(* ===== verification/System.v ===== *)
(** * System: the kernel as a whole

    System calls, clock interrupts and context switches as the steps of a
    transition system, and the invariant that every reachable state has. *)
From stdpp Require Import base numbers strings gmap list.
From S2P Require Import Prelude Core Timer Sched SchedInv SchedOps Tick SchedSleep TickReady Kernel KernelInv Exec Block Sem Mutex Cond Object TimerSys Thread KernelSafe.

Open Scope Z_scope.

(** ** System calls *)

(** The entries of the system call table (sys/kern/syscalls.c) that are
    modelled, and the entry points of kernel threads and traps.  [n] bounds the
    rounds of the loops that retry after a wakeup. *)
Inductive syscall :=
| ObjectCreate (name p : Z) | ObjectDestroy (a : Z) | ObjectLookup (name p : Z)
| MsgSend (a m sz timeout : Z) | MsgReceive (n : nat) (a m sz timeout : Z) | MsgReply (a m sz : Z)
| TaskCreate (parent opt p : Z) | TaskTerminate (k : Z) | TaskSuspend (k : Z) | TaskResume (k : Z)
| TaskName (k : Z) (name : name_arg) | TaskGetcap (k p : Z) | TaskSetcap (k p : Z)
| ThreadCreate (k p : Z) | ThreadTerminate (t : tid) | ThreadLoad (t entry stack : Z) | ThreadYield
| ThreadSuspend (t : tid) | ThreadResume (t : tid) | ThreadSchedparam (t op p : Z) | ThreadName (t : tid) (name : name_arg)
| TimerSleep (ms p : Z) | TimerAlarm (ms p : Z) | TimerPeriodic (t start period : Z) | TimerWaitperiod
| ExceptionSetup (h : Z) | ExceptionReturn | ExceptionRaise (k e : Z) | ExceptionWait (p : Z)
| MutexInit (p : Z) | MutexDestroy (p : Z) | MutexLock (p : Z) | MutexTrylock (p : Z) | MutexUnlock (p : Z)
| CondInit (p : Z) | CondDestroy (p : Z) | CondWait (p m timeout : Z) | CondSignal (p : Z) | CondBroadcast (p : Z)
| SemInit (p v : Z) | SemDestroy (p : Z) | SemWait (n : nat) (p timeout : Z) | SemTrywait (p : Z) | SemPost (p : Z)
| SemGetvalue (p v : Z)
| TimerThread (n : nat) | ExceptionMark (e : Z) | ExceptionDeliver.

Definition unit_call {KM : KMem} (m : K unit) : K Z := m;; mret 0.

Definition run_syscall `{VMOps} (c : syscall) : K Z :=
  match c with
  | ObjectCreate name p => object_create name p | ObjectDestroy a => object_destroy a
  | ObjectLookup name p => object_lookup name p
  | MsgSend a m sz t => msg_send a m sz t | MsgReceive n a m sz t => msg_receive n a m sz t
  | MsgReply a m sz => msg_reply a m sz
  | TaskCreate p o c => task_create p o c | TaskTerminate k => task_terminate k | TaskSuspend k => task_suspend k
  | TaskResume k => task_resume k | TaskName k n => task_name k n | TaskGetcap k p => task_getcap k p
  | TaskSetcap k p => task_setcap k p
  | ThreadCreate k p => thread_create k p | ThreadTerminate t => thread_terminate t
  | ThreadLoad t e s => thread_load t e s | ThreadYield => unit_call thread_yield
  | ThreadSuspend t => thread_suspend t | ThreadResume t => thread_resume t
  | ThreadSchedparam t o p => thread_schedparam t o p | ThreadName t n => thread_name t n
  | TimerSleep ms p => timer_sleep ms p | TimerAlarm ms p => timer_alarm ms p
  | TimerPeriodic t s p => timer_periodic t s p | TimerWaitperiod => timer_waitperiod
  | ExceptionSetup h => exception_setup h | ExceptionReturn => exception_return
  | ExceptionRaise k e => exception_raise k e | ExceptionWait p => exception_wait p
  | MutexInit p => mutex_init p | MutexDestroy p => mutex_destroy p | MutexLock p => mutex_lock p
  | MutexTrylock p => mutex_trylock p | MutexUnlock p => mutex_unlock p
  | CondInit p => cond_init p | CondDestroy p => cond_destroy p | CondWait p m t => cond_wait p m t
  | CondSignal p => cond_signal p | CondBroadcast p => cond_broadcast p
  | SemInit p v => sem_init p v | SemDestroy p => sem_destroy p | SemWait n p t => sem_wait n p t
  | SemTrywait p => sem_trywait p | SemPost p => sem_post p | SemGetvalue p v => sem_getvalue p v
  | TimerThread n => unit_call (timer_thread_round n) | ExceptionMark e => unit_call (exception_mark e)
  | ExceptionDeliver => unit_call (exception_deliver task_terminate)
  end.

(** The clock interrupt: interrupt_common locks the scheduler, the clock's
    service routine calls timer_tick(), and sched_unlock() tries to preempt. *)
Definition clock_interrupt {KM : KMem} : K Z :=
  sched_lock;;
  _ ← lift_sa timer_tick;
  sched_unlock;;
  mret 0.

(** The delays, timeouts and periods a call passes, which the code does not
    check, stay below half the range of the tick counter (see
    [long_timeout_already_expired] of Timer.v for what happens otherwise). *)
Definition call_fits (c : syscall) : Prop :=
  match c with
  | MsgSend _ _ _ t | MsgReceive _ _ _ _ t | CondWait _ _ t | SemWait _ _ t => timeout_fits t
  | TimerSleep ms _ | TimerAlarm ms _ => timeout_fits ms
  | TimerPeriodic _ s p => 0 <= s < 2 ^ 31 /\ 0 <= p < 2 ^ 31
  | _ => True
  end.

Section System.
Context {KM : KMem} `{!VMOps, !VMSafe}.

(** The calls that resume threads. *)
Definition resumes (c : syscall) : bool :=
  match c with ThreadResume _ | TaskResume _ => true | _ => false end.

Lemma safe_run_syscall c : call_fits c -> safe (resumes c) false (run_syscall c).
Proof.
  intros Hf. destruct c; cbn [run_syscall call_fits resumes] in *; unfold unit_call;
    try (destruct Hf; by apply safe_timer_periodic);
    try (apply (safe_weaken true true true false); [|done..]; (apply run_thread_resume || apply run_task_resume)); ksafe.
  apply safe_exception_deliver. auto with ksafe.
Qed.

(** ** Steps *)

(** [conts] holds the rest of the kernel work of every thread that was switched
    out inside the kernel; [dispatched] says that a context switch has just
    happened and the new current thread has not run yet. *)
Record config := mk_config { ck : kst; conts : gmap tid (kst -> res Z); dispatched : bool }.

(** What becomes of the system when thread [t] has run up to [r]: a fault stops
    it. *)
Definition after (t : tid) (C : gmap tid (kst -> res Z)) (r : res Z) : option config :=
  match r with
  | Done _ s => Some (mk_config s C false)
  | Switch s k => Some (mk_config s (<[t := k]> C) true)
  | Fault => None
  end.

(** A thread that makes a system call is runnable; the calls that resume
    threads depend on it.  A clock interrupt may arrive whenever the current
    thread is outside the kernel. *)
Inductive step : config -> config -> Prop :=
| step_call c s C x' :
    C !! cur (sch s) = None -> call_fits c -> (resumes c = true -> running (sch s)) ->
    after (cur (sch s)) C (run_syscall c s) = Some x' ->
    step (mk_config s C false) x'
| step_continue s C k x' :
    C !! cur (sch s) = Some k -> after (cur (sch s)) (delete (cur (sch s)) C) (k s) = Some x' ->
    step (mk_config s C true) x'
| step_enter s C :
    C !! cur (sch s) = None -> step (mk_config s C true) (mk_config s C false)
| step_tick s C x' :
    C !! cur (sch s) = None ->
    after (cur (sch s)) C (clock_interrupt s) = Some x' ->
    step (mk_config s C false) x'.

Inductive steps : config -> config -> Prop :=
| steps_refl x : steps x x
| steps_trans x y z : step x y -> steps y z -> steps x z.

Definition conts_safe (C : gmap tid (kst -> res Z)) : Prop :=
  forall t k, C !! t = Some k -> forall s, ready s -> cur (sch s) = t ->
    rsafe t (fun _ s' => kinv false s' /\ cur (sch s') = t) (k s).

Definition config_inv (x : config) : Prop :=
  kinv false (ck x) /\ (dispatched x = true -> ready (ck x)) /\ conts_safe (conts x).

Lemma after_inv t C r x' :
  conts_safe C -> rsafe t (fun _ s' => kinv false s' /\ cur (sch s') = t) r -> after t C r = Some x' -> config_inv x'.
Proof.
  intros HC Hr. destruct r as [a s|s k|]; cbn in *; [intros [= <-]|intros [= <-]|done].
  - destruct Hr as [? _]. by split_and!.
  - destruct Hr as [Hrd Hk]. split_and!; [by apply ready_kinv|done|]. cbn.
    intros t' k'. rewrite lookup_insert_Some. intros [[<- <-]|[_ E]]; [done|by apply HC].
Qed.

(** The tick itself never faults (see [timer_tick_safe] of Tick.v). *)
Lemma safe_timer_tick : safe false false (lift_sa timer_tick).
Proof.
  intros s (I&M&R). unfold lift_sa. destruct (timer_tick_safe (sch s) I (proj2 M)) as (i&S'&->&I'&TR'&Hc). cbn.
  split; [|done]. split_and!; [done|by apply karound_sch|done].
Qed.

Lemma safe_clock_interrupt : safe false false clock_interrupt.
Proof. unfold clock_interrupt. ksafe. apply safe_timer_tick. Qed.

Lemma step_inv x y : step x y -> config_inv x -> config_inv y.
Proof.
  intros Hs (Hk&Hd&HC). destruct Hs as [c s C x' En Hf Hrun Ha|s C k x' En Ha|s C En|s C x' En Ha]; cbn in *.
  - eapply after_inv; [exact HC| |exact Ha]. apply (safe_run_syscall c Hf s). destruct Hk as (I&M&_). by split_and!.
  - eapply after_inv; [|by eapply HC; eauto|exact Ha]. intros t' k' E. apply lookup_delete_Some in E as [_ E]. by apply HC.
  - by split_and!.
  - eapply after_inv; [exact HC| |exact Ha]. by apply safe_clock_interrupt.
Qed.

(** C1: the invariant of the kernel holds in every state the system can reach by
    system calls of the current thread, context switches inside them,
    resumptions and clock interrupts, in any order: the run, wake and sleep
    queues agree with the thread states, the cached top priority is right, only
    the current thread is marked for rescheduling, the current thread is the
    best runnable one unless it is marked, the timer lists are in order with
    every active timer at least a tick ahead, and every suspended kernel
    computation may safely continue.  A clock interrupt may arrive in any state
    in which the current thread is outside the kernel; nothing is assumed of it
    and the tick itself cannot fault.  Conditions on the calls: delays, timeouts
    and periods below 2^31 ticks ([call_fits]; the code does not check them),
    and thread_resume and task_resume made by a runnable thread.  A run that
    ends in a fault (a panic) is not a step. *)
Theorem system_invariant x y : config_inv x -> steps x y -> config_inv y.
Proof. intros Hx Hs. induction Hs as [|x y z Hxy _ IH]; [done|]. apply IH. by apply (step_inv x). Qed.
End System.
==*==
WHAT IS NEEDED: What is asked for is an exact copy of the lines above from the one containing "t => timeout_fits t" through the one containing "(** [conts] holds", and only those.

SOLUTION BELOW:
  | MsgSend _ _ _ t | MsgReceive _ _ _ _ t | CondWait _ _ t | SemWait _ _ t => timeout_fits t
  | TimerSleep ms _ | TimerAlarm ms _ => timeout_fits ms
  | TimerPeriodic _ s p => 0 <= s < 2 ^ 31 /\ 0 <= p < 2 ^ 31
  | _ => True
  end.

Section System.
Context {KM : KMem} `{!VMOps, !VMSafe}.

(** The calls that resume threads. *)
Definition resumes (c : syscall) : bool :=
  match c with ThreadResume _ | TaskResume _ => true | _ => false end.

Lemma safe_run_syscall c : call_fits c -> safe (resumes c) false (run_syscall c).
Proof.
  intros Hf. destruct c; cbn [run_syscall call_fits resumes] in *; unfold unit_call;
    try (destruct Hf; by apply safe_timer_periodic);
    try (apply (safe_weaken true true true false); [|done..]; (apply run_thread_resume || apply run_task_resume)); ksafe.
  apply safe_exception_deliver. auto with ksafe.
Qed.

(** ** Steps *)

(** [conts] holds the rest of the kernel work of every thread that was switched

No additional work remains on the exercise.